## WHAT TO PRODUCE:
Could you please retype all of the data below exactly?
[[ DATASET CONTENT, beginning ]]
(* ===== verification/NoxDisk.v ===== *)
(** * NoxFS: blocks, bitmaps and inodes

    Specifications of the lower half of noxfs.c over the buffer-cache
    interface: how each operation changes the blocks of the disk. *)
From S2P Require Import Prelude Bytes Buffer NoxFS.
Import NoxFS.

Module NoxDisk.

(** A disk is the contents of its blocks. *)
Definition disk : Type := Z -> list Z.
Definition dset (b : Z) (d : list Z) (D : disk) : disk := fun b' => if decide (b' = b) then d else D b'.

Lemma dset_eq b d D : dset b d D b = d.
Proof. unfold dset. by rewrite decide_True. Qed.
Lemma dset_ne b b' d D : b' <> b -> dset b d D b' = D b'.
Proof. intros. unfold dset. by rewrite decide_False. Qed.

(** ** Scanning a bitmap *)

Lemma scan_bits_spec d y max n bit : 0 <= y < 512 -> 0 <= bit -> bit + Z.of_nat n = 8 ->
  (forall j, 0 <= j < bit -> Z.testbit (byte d y) j = true) ->
  match scan_bits n d 0 y bit max with
  | Hit y' k => y' = y /\ 0 <= k < 8 /\ y * 8 + k < max /\ Z.testbit (byte d y) k = false /\
                forall j, 0 <= j < k -> Z.testbit (byte d y) j = true
  | Past => exists k, 0 <= k < 8 /\ max <= y * 8 + k /\ forall j, 0 <= j < k -> Z.testbit (byte d y) j = true
  | Full => forall j, 0 <= j < 8 -> Z.testbit (byte d y) j = true
  end.
Proof.
  revert bit. induction n as [|n IH]; intros bit Hy Hb Hn Hlow; simpl.
  - intros j Hj. apply Hlow. lia.
  - replace (u32 (0 * NOXFS_BLKSZ * BITS_PER_BYTE + y * BITS_PER_BYTE + bit)) with (y * 8 + bit) by (unfold BITS_PER_BYTE; rewrite u32_id; lia).
    destruct (Z.leb_spec max (y * 8 + bit)); [exists bit; split_and!; [lia | lia | lia | done]|].
    rewrite land_shiftl_1 by lia. destruct (Z.testbit (byte d y) bit) eqn:E; simpl.
    + apply IH; [done | lia | lia |]. intros j Hj. destruct (decide (j = bit)) as [->|]; [done | apply Hlow; lia].
    + split_and!; [done | lia | lia | done | done | done].
Qed.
[[ DATASET CONTENT, end ]]
## RESPONSE FOR THIS EXERCISE:
(* ===== verification/NoxDisk.v ===== *)
(** * NoxFS: blocks, bitmaps and inodes

    Specifications of the lower half of noxfs.c over the buffer-cache
    interface: how each operation changes the blocks of the disk. *)
From S2P Require Import Prelude Bytes Buffer NoxFS.
Import NoxFS.

Module NoxDisk.

(** A disk is the contents of its blocks. *)
Definition disk : Type := Z -> list Z.
Definition dset (b : Z) (d : list Z) (D : disk) : disk := fun b' => if decide (b' = b) then d else D b'.

Lemma dset_eq b d D : dset b d D b = d.
Proof. unfold dset. by rewrite decide_True. Qed.
Lemma dset_ne b b' d D : b' <> b -> dset b d D b' = D b'.
Proof. intros. unfold dset. by rewrite decide_False. Qed.

(** ** Scanning a bitmap *)

Lemma scan_bits_spec d y max n bit : 0 <= y < 512 -> 0 <= bit -> bit + Z.of_nat n = 8 ->
  (forall j, 0 <= j < bit -> Z.testbit (byte d y) j = true) ->
  match scan_bits n d 0 y bit max with
  | Hit y' k => y' = y /\ 0 <= k < 8 /\ y * 8 + k < max /\ Z.testbit (byte d y) k = false /\
                forall j, 0 <= j < k -> Z.testbit (byte d y) j = true
  | Past => exists k, 0 <= k < 8 /\ max <= y * 8 + k /\ forall j, 0 <= j < k -> Z.testbit (byte d y) j = true
  | Full => forall j, 0 <= j < 8 -> Z.testbit (byte d y) j = true
  end.
Proof.
  revert bit. induction n as [|n IH]; intros bit Hy Hb Hn Hlow; simpl.
  - intros j Hj. apply Hlow. lia.
  - replace (u32 (0 * NOXFS_BLKSZ * BITS_PER_BYTE + y * BITS_PER_BYTE + bit)) with (y * 8 + bit) by (unfold BITS_PER_BYTE; rewrite u32_id; lia).
    destruct (Z.leb_spec max (y * 8 + bit)); [exists bit; split_and!; [lia | lia | lia | done]|].
    rewrite land_shiftl_1 by lia. destruct (Z.testbit (byte d y) bit) eqn:E; simpl.
    + apply IH; [done | lia | lia |]. intros j Hj. destruct (decide (j = bit)) as [->|]; [done | apply Hlow; lia].
    + split_and!; [done | lia | lia | done | done | done].
Qed.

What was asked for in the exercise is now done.